Commissioner Wright, who was joined by Commissioner Ohlhausen, also dissented from the Commission’s decision to challenge the Sysco/US Foods merger. While the Commissioners did not issue a formal dissent because of the FTC’s then pending litigation, Commissioner Wright tweeted that he had “no reason to believe the proposed Sysco/US Foods transaction violated the Clayton Act.” The lack of a formal dissent makes it challenging to ascertain all of Commissioner Wright’s objections, but a reading of the Commission’s administrative complaint provides insight on his likely positions. For example, Commissioner Wright undoubtedly disagreed with the complaint’s treatment the parties’ proffered efficiencies:

Extraordinary Merger-specific efficiencies are necessary to outweigh the Merger’s likely significant harm to competition in the relevant markets. Respondents cannot demonstrate cognizable efficiencies that would be sufficient to rebut the strong presumption and evidence that the Merger likely would substantially lessen competition in the relevant markets.

Commissioner Wright’s Ardaugh dissent makes it clear that he does not believe that the balancing of anticompetitive effects and efficiencies should be an afterthought to the agency’s merger analysis, which is how the majority’s complaint appears to treat it. This case likely represents another instance where Commissioner Wright believed that the majority of commissioners applied asymmetric burdens of proof when balancing the merger’s competitive effects.

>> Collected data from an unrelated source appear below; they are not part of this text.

(* ===== verification/CopyRange.v ===== *)
(** * CopyRange: write limits, sendfile and copy_file_range

    The last part of [fs/read_write.c]: the checks a file system makes before
    a write ([generic_write_checks]), the checks before a copy
    ([generic_copy_file_checks]) and the two families of system calls that
    copy between open files.  Both may name the same open file twice, so the
    positions are stores to the files of [Vfs].  Splicing and the methods of a
    file system are the class [CopyOps]. *)

From S2P Require Import Prelude UserMem Vfs Seek ReadWrite.

Definition RLIM_INFINITY : Z := 2 ^ 64 - 1.
Definition SIGXFSZ : Z := 25.
Definition IOCB_NOWAIT : Z := 0x8.
Definition IOCB_APPEND : Z := 0x10.
Definition IOCB_DIRECT : Z := 0x20000.
Definition SPLICE_F_NONBLOCK : Z := 2.
Definition COPY_FILE_SPLICE : Z := 1.
Definition REMAP_FILE_CAN_SHORTEN : Z := 2.

(** ** Write checks *)

Section limits.
Context {W : Type} `{HV : VfsWorld W}.
Implicit Types (f : file) (s : vstate W).

(** The result with the count that is left. *)
Definition generic_write_check_limits f (pos count : Z) : kst (vstate W) (Z * Z) :=
  s ← kget;
  let inode := inode_at (world s) (f_mapping_host f) in
  let max_size := s_maxbytes inode in
  let limit := s64 (rlim_fsize s) in
  if negb (u64 limit =? RLIM_INFINITY) && (limit <=? pos) then
    _ ← kmodify (send_sig SIGXFSZ); mret (- EFBIG, count)
  else
    let count := if negb (u64 limit =? RLIM_INFINITY) then Z.min count (s64 (limit - pos)) else count in
    let max_size := if negb (has (f_flags f) O_LARGEFILE) then MAX_NON_LFS else max_size in
    if max_size <=? pos then mret (- EFBIG, count)
    else mret (0, Z.min count (s64 (max_size - pos))).

Definition generic_write_checks_count f (iocb : kiocb) (count : Z)
    : kst (vstate W) (Z * kiocb * Z) :=
  s ← kget;
  let inode := inode_at (world s) (f_mapping_host f) in
  if IS_SWAPFILE inode then mret (- ETXTBSY, iocb, count)
  else if negb (nz count) then mret (0, iocb, count)
  else
    let iocb := if has (ki_flags iocb) IOCB_APPEND then Kiocb (i_size inode) (ki_flags iocb) else iocb in
    if has (ki_flags iocb) IOCB_NOWAIT &&
       negb (has (ki_flags iocb) IOCB_DIRECT || has (f_mode f) FMODE_BUF_WASYNC)
    then mret (- EINVAL, iocb, count)
    else
      r ← generic_write_check_limits f (ki_pos iocb) count;
      mret (r.1, iocb, r.2).
Definition syscall_64_1 : list tblent :=
  [E 0 Common "read"; E 1 Common "write"; E 2 Common "open"; E 3 Common "close";
   Entry 4 Common "stat" (Some "sys_newstat"); Entry 5 Common "fstat" (Some "sys_newfstat");
   Entry 6 Common "lstat" (Some "sys_newlstat"); E 7 Common "poll"; E 8 Common "lseek";
   E 9 Common "mmap"; E 10 Common "mprotect"; E 11 Common "munmap"; E 12 Common "brk";
   E 13 Only64 "rt_sigaction"; E 14 Common "rt_sigprocmask"; E 15 Only64 "rt_sigreturn";
   E 16 Only64 "ioctl"; E 17 Common "pread64"; E 18 Common "pwrite64"; E 19 Only64 "readv";
   E 20 Only64 "writev"; E 21 Common "access"; E 22 Common "pipe"; E 23 Common "select";
   E 24 Common "sched_yield"; E 25 Common "mremap"; E 26 Common "msync"; E 27 Common "mincore";
   E 28 Common "madvise"; E 29 Common "shmget"; E 30 Common "shmat"; E 31 Common "shmctl";
   E 32 Common "dup"; E 33 Common "dup2"; E 34 Common "pause"; E 35 Common "nanosleep";
   E 36 Common "getitimer"; E 37 Common "alarm"; E 38 Common "setitimer"; E 39 Common "getpid";
   Entry 40 Common "sendfile" (Some "sys_sendfile64"); E 41 Common "socket"; E 42 Common "connect";
   E 43 Common "accept"; E 44 Common "sendto"; E 45 Only64 "recvfrom"; E 46 Only64 "sendmsg";
   E 47 Only64 "recvmsg"; E 48 Common "shutdown"; E 49 Common "bind"; E 50 Common "listen";
   E 51 Common "getsockname"; E 52 Common "getpeername"; E 53 Common "socketpair";
   E 54 Only64 "setsockopt"; E 55 Only64 "getsockopt"; E 56 Common "clone"; E 57 Common "fork";
   E 58 Common "vfork"; E 59 Only64 "execve"; E 60 Common "exit"; E 61 Common "wait4";
   E 62 Common "kill"; Entry 63 Common "uname" (Some "sys_newuname"); E 64 Common "semget";
   E 65 Common "semop"; E 66 Common "semctl"; E 67 Common "shmdt"; E 68 Common "msgget";
   E 69 Common "msgsnd"; E 70 Common "msgrcv"; E 71 Common "msgctl"; E 72 Common "fcntl";
   E 73 Common "flock"; E 74 Common "fsync"; E 75 Common "fdatasync"; E 76 Common "truncate";
   E 77 Common "ftruncate"; E 78 Common "getdents"; E 79 Common "getcwd"; E 80 Common "chdir";
   E 81 Common "fchdir"; E 82 Common "rename"; E 83 Common "mkdir"; E 84 Common "rmdir";
   E 85 Common "creat"; E 86 Common "link"; E 87 Common "unlink"; E 88 Common "symlink";
   E 89 Common "readlink"; E 90 Common "chmod"; E 91 Common "fchmod"; E 92 Common "chown";
   E 93 Common "fchown"; E 94 Common "lchown"; E 95 Common "umask"; E 96 Common "gettimeofday";
   E 97 Common "getrlimit"; E 98 Common "getrusage"; E 99 Common "sysinfo"; E 100 Common "times";
   E 101 Only64 "ptrace"; E 102 Common "getuid"; E 103 Common "syslog"; E 104 Common "getgid";
   E 105 Common "setuid"; E 106 Common "setgid"; E 107 Common "geteuid"; E 108 Common "getegid";
   E 109 Common "setpgid"; E 110 Common "getppid"; E 111 Common "getpgrp"; E 112 Common "setsid";
   E 113 Common "setreuid"; E 114 Common "setregid"; E 115 Common "getgroups";
   E 116 Common "setgroups"; E 117 Common "setresuid"; E 118 Common "getresuid";
   E 119 Common "setresgid"; E 120 Common "getresgid"; E 121 Common "getpgid";
   E 122 Common "setfsuid"; E 123 Common "setfsgid"; E 124 Common "getsid"; E 125 Common "capget";
   E 126 Common "capset"; E 127 Only64 "rt_sigpending"; E 128 Only64 "rt_sigtimedwait";
   E 129 Only64 "rt_sigqueueinfo"; E 130 Common "rt_sigsuspend"; E 131 Only64 "sigaltstack";
   E 132 Common "utime"; E 133 Common "mknod"; N 134 Only64 "uselib"; E 135 Common "personality";
   E 136 Common "ustat"; E 137 Common "statfs"; E 138 Common "fstatfs"; E 139 Common "sysfs";
   E 140 Common "getpriority"; E 141 Common "setpriority"; E 142 Common "sched_setparam";
   E 143 Common "sched_getparam"; E 144 Common "sched_setscheduler"; E 145 Common "sched_getscheduler"].
Definition syscall_64_2 : list tblent :=
  [E 146 Common "sched_get_priority_max"; E 147 Common "sched_get_priority_min";
   E 148 Common "sched_rr_get_interval"; E 149 Common "mlock"; E 150 Common "munlock";
   E 151 Common "mlockall"; E 152 Common "munlockall"; E 153 Common "vhangup";
   E 154 Common "modify_ldt"; E 155 Common "pivot_root";
   Entry 156 Only64 "_sysctl" (Some "sys_ni_syscall"); E 157 Common "prctl";
   E 158 Common "arch_prctl"; E 159 Common "adjtimex"; E 160 Common "setrlimit";
   E 161 Common "chroot"; E 162 Common "sync"; E 163 Common "acct"; E 164 Common "settimeofday";
   E 165 Common "mount"; Entry 166 Common "umount2" (Some "sys_umount"); E 167 Common "swapon";
   E 168 Common "swapoff"; E 169 Common "reboot"; E 170 Common "sethostname";
   E 171 Common "setdomainname"; E 172 Common "iopl"; E 173 Common "ioperm";
   N 174 Only64 "create_module"; E 175 Common "init_module"; E 176 Common "delete_module";
   N 177 Only64 "get_kernel_syms"; N 178 Only64 "query_module"; E 179 Common "quotactl";
   N 180 Only64 "nfsservctl"; N 181 Common "getpmsg"; N 182 Common "putpmsg";
   N 183 Common "afs_syscall"; N 184 Common "tuxcall"; N 185 Common "security"; E 186 Common "gettid";
   E 187 Common "readahead"; E 188 Common "setxattr"; E 189 Common "lsetxattr";
   E 190 Common "fsetxattr"; E 191 Common "getxattr"; E 192 Common "lgetxattr";
   E 193 Common "fgetxattr"; E 194 Common "listxattr"; E 195 Common "llistxattr";
   E 196 Common "flistxattr"; E 197 Common "removexattr"; E 198 Common "lremovexattr";
   E 199 Common "fremovexattr"; E 200 Common "tkill"; E 201 Common "time"; E 202 Common "futex";
   E 203 Common "sched_setaffinity"; E 204 Common "sched_getaffinity"; N 205 Only64 "set_thread_area";
   E 206 Only64 "io_setup"; E 207 Common "io_destroy"; E 208 Common "io_getevents";
   E 209 Only64 "io_submit"; E 210 Common "io_cancel"; N 211 Only64 "get_thread_area";
   E 212 Common "lookup_dcookie"; E 213 Common "epoll_create"; N 214 Only64 "epoll_ctl_old";
   N 215 Only64 "epoll_wait_old"; E 216 Common "remap_file_pages"; E 217 Common "getdents64";
   E 218 Common "set_tid_address"; E 219 Common "restart_syscall"; E 220 Common "semtimedop";
   E 221 Common "fadvise64"; E 222 Only64 "timer_create"; E 223 Common "timer_settime";
   E 224 Common "timer_gettime"; E 225 Common "timer_getoverrun"; E 226 Common "timer_delete";
   E 227 Common "clock_settime"; E 228 Common "clock_gettime"; E 229 Common "clock_getres";
   E 230 Common "clock_nanosleep"; E 231 Common "exit_group"; E 232 Common "epoll_wait";
   E 233 Common "epoll_ctl"; E 234 Common "tgkill"; E 235 Common "utimes"; N 236 Only64 "vserver";
   E 237 Common "mbind"; E 238 Common "set_mempolicy"; E 239 Common "get_mempolicy";
   E 240 Common "mq_open"; E 241 Common "mq_unlink"; E 242 Common "mq_timedsend";
   E 243 Common "mq_timedreceive"; E 244 Only64 "mq_notify"; E 245 Common "mq_getsetattr";
   E 246 Only64 "kexec_load"; E 247 Only64 "waitid"; E 248 Common "add_key";
   E 249 Common "request_key"; E 250 Common "keyctl"; E 251 Common "ioprio_set";
   E 252 Common "ioprio_get"; E 253 Common "inotify_init"; E 254 Common "inotify_add_watch";
   E 255 Common "inotify_rm_watch"; E 256 Common "migrate_pages"; E 257 Common "openat";
   E 258 Common "mkdirat"; E 259 Common "mknodat"; E 260 Common "fchownat"; E 261 Common "futimesat";
   E 262 Common "newfstatat"; E 263 Common "unlinkat"; E 264 Common "renameat"; E 265 Common "linkat";
   E 266 Common "symlinkat"; E 267 Common "readlinkat"; E 268 Common "fchmodat";
   E 269 Common "faccessat"; E 270 Common "pselect6"; E 271 Common "ppoll"; E 272 Common "unshare";
   E 273 Only64 "set_robust_list"; E 274 Only64 "get_robust_list"; E 275 Common "splice";
   E 276 Common "tee"; E 277 Common "sync_file_range"; E 278 Only64 "vmsplice";
   E 279 Only64 "move_pages"; E 280 Common "utimensat"; E 281 Common "epoll_pwait";
   E 282 Common "signalfd"; E 283 Common "timerfd_create"; E 284 Common "eventfd";
   E 285 Common "fallocate"; E 286 Common "timerfd_settime"; E 287 Common "timerfd_gettime";
   E 288 Common "accept4"; E 289 Common "signalfd4"; E 290 Common "eventfd2";
   E 291 Common "epoll_create1"].
Definition syscall_64_3 : list tblent :=
  [E 292 Common "dup3"; E 293 Common "pipe2"; E 294 Common "inotify_init1"; E 295 Only64 "preadv";
   E 296 Only64 "pwritev"; E 297 Only64 "rt_tgsigqueueinfo"; E 298 Common "perf_event_open";
   E 299 Only64 "recvmmsg"; E 300 Common "fanotify_init"; E 301 Common "fanotify_mark";
   E 302 Common "prlimit64"; E 303 Common "name_to_handle_at"; E 304 Common "open_by_handle_at";
   E 305 Common "clock_adjtime"; E 306 Common "syncfs"; E 307 Only64 "sendmmsg"; E 308 Common "setns";
   E 309 Common "getcpu"; E 310 Only64 "process_vm_readv"; E 311 Only64 "process_vm_writev";
   E 312 Common "kcmp"; E 313 Common "finit_module"; E 314 Common "sched_setattr";
   E 315 Common "sched_getattr"; E 316 Common "renameat2"; E 317 Common "seccomp";
   E 318 Common "getrandom"; E 319 Common "memfd_create"; E 320 Common "kexec_file_load";
   E 321 Common "bpf"; E 322 Only64 "execveat"; E 323 Common "userfaultfd"; E 324 Common "membarrier";
   E 325 Common "mlock2"; E 326 Common "copy_file_range"; E 327 Only64 "preadv2";
   E 328 Only64 "pwritev2"; E 329 Common "pkey_mprotect"; E 330 Common "pkey_alloc";
   E 331 Common "pkey_free"; E 332 Common "statx"; E 333 Common "io_pgetevents"; E 334 Common "rseq";
   E 424 Common "pidfd_send_signal"; E 425 Common "io_uring_setup"; E 426 Common "io_uring_enter";
   E 427 Common "io_uring_register"; E 428 Common "open_tree"; E 429 Common "move_mount";
   E 430 Common "fsopen"; E 431 Common "fsconfig"; E 432 Common "fsmount"; E 433 Common "fspick";
   E 434 Common "pidfd_open"; E 435 Common "clone3"; E 436 Common "close_range";
   E 437 Common "openat2"; E 438 Common "pidfd_getfd"; E 439 Common "faccessat2";
   E 440 Common "process_madvise"; E 441 Common "epoll_pwait2"; E 442 Common "mount_setattr";
   E 443 Common "quotactl_fd"; E 444 Common "landlock_create_ruleset";
   E 445 Common "landlock_add_rule"; E 446 Common "landlock_restrict_self";
   E 447 Common "memfd_secret"; E 448 Common "process_mrelease"; E 449 Common "futex_waitv";
   E 450 Common "set_mempolicy_home_node"; E 451 Common "cachestat";
   Entry 512 X32 "rt_sigaction" (Some "compat_sys_rt_sigaction");
   Entry 513 X32 "rt_sigreturn" (Some "compat_sys_x32_rt_sigreturn");
   Entry 514 X32 "ioctl" (Some "compat_sys_ioctl"); E 515 X32 "readv"; E 516 X32 "writev";
   Entry 517 X32 "recvfrom" (Some "compat_sys_recvfrom");
   Entry 518 X32 "sendmsg" (Some "compat_sys_sendmsg");
   Entry 519 X32 "recvmsg" (Some "compat_sys_recvmsg");
   Entry 520 X32 "execve" (Some "compat_sys_execve");
   Entry 521 X32 "ptrace" (Some "compat_sys_ptrace");
   Entry 522 X32 "rt_sigpending" (Some "compat_sys_rt_sigpending");
   Entry 523 X32 "rt_sigtimedwait" (Some "compat_sys_rt_sigtimedwait_time64");
   Entry 524 X32 "rt_sigqueueinfo" (Some "compat_sys_rt_sigqueueinfo");
   Entry 525 X32 "sigaltstack" (Some "compat_sys_sigaltstack");
   Entry 526 X32 "timer_create" (Some "compat_sys_timer_create");
   Entry 527 X32 "mq_notify" (Some "compat_sys_mq_notify");
   Entry 528 X32 "kexec_load" (Some "compat_sys_kexec_load");
   Entry 529 X32 "waitid" (Some "compat_sys_waitid");
   Entry 530 X32 "set_robust_list" (Some "compat_sys_set_robust_list");
   Entry 531 X32 "get_robust_list" (Some "compat_sys_get_robust_list"); E 532 X32 "vmsplice";
   E 533 X32 "move_pages"; Entry 534 X32 "preadv" (Some "compat_sys_preadv64");
   Entry 535 X32 "pwritev" (Some "compat_sys_pwritev64");
   Entry 536 X32 "rt_tgsigqueueinfo" (Some "compat_sys_rt_tgsigqueueinfo");
   Entry 537 X32 "recvmmsg" (Some "compat_sys_recvmmsg_time64");
   Entry 538 X32 "sendmmsg" (Some "compat_sys_sendmmsg"); E 539 X32 "process_vm_readv";
   E 540 X32 "process_vm_writev"; E 541 X32 "setsockopt"; E 542 X32 "getsockopt";
   Entry 543 X32 "io_setup" (Some "compat_sys_io_setup");
   Entry 544 X32 "io_submit" (Some "compat_sys_io_submit");
   Entry 545 X32 "execveat" (Some "compat_sys_execveat");
   Entry 546 X32 "preadv2" (Some "compat_sys_preadv64v2");
   Entry 547 X32 "pwritev2" (Some "compat_sys_pwritev64v2");
   E 548 Common "_202000173_capture_memory_snapshot"; E 549 Common "_202000173_get_io_throttle";
   E 550 Common "_202000173_tamalloc"; E 551 Common "_202000173_memory_allocation_statistics";
   E 552 Common "_202000173_tamalloc_stats"; E 557 Common "_202000173_add_memory_limit";
   E 558 Common "_202000173_get_memory_limits"; E 559 Common "_202000173_update_memory_limit";
   E 560 Common "_202000173_remove_memory_limit"].
Definition syscall_64_tbl : list tblent := syscall_64_1 ++ syscall_64_2 ++ syscall_64_3.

Commissioner Wright is not the first person to ask whether current merger analysis favors anticompetitive effects over efficiencies; however, that does not detract from the question’s importance.  His views reflect a belief shared by others that antitrust policy should be based on an aggregate welfare standard, rather than the consumer welfare standard that the agencies and the courts have for the most applied over the past few decades. In Commissioner Wright’s view, by applying asymmetric burdens–which is functionally the same as discounting efficiencies–antitrust agencies could harm both total welfare and consumers by increasing the chance that a procompetitive merger might be blocked. It stands in contrast to the majority view that a merger that raises prices requires efficiencies, specific to the merger, of a magnitude sufficient to defeat any increase in consumer prices–and that, because the efficiency information is in the hands of the proponents, shifting the burden to them is appropriate.

While his tenure at the FTC has come to an end, expect to continue to see Commissioner Wright at the front and center of this and many other important antitrust issues.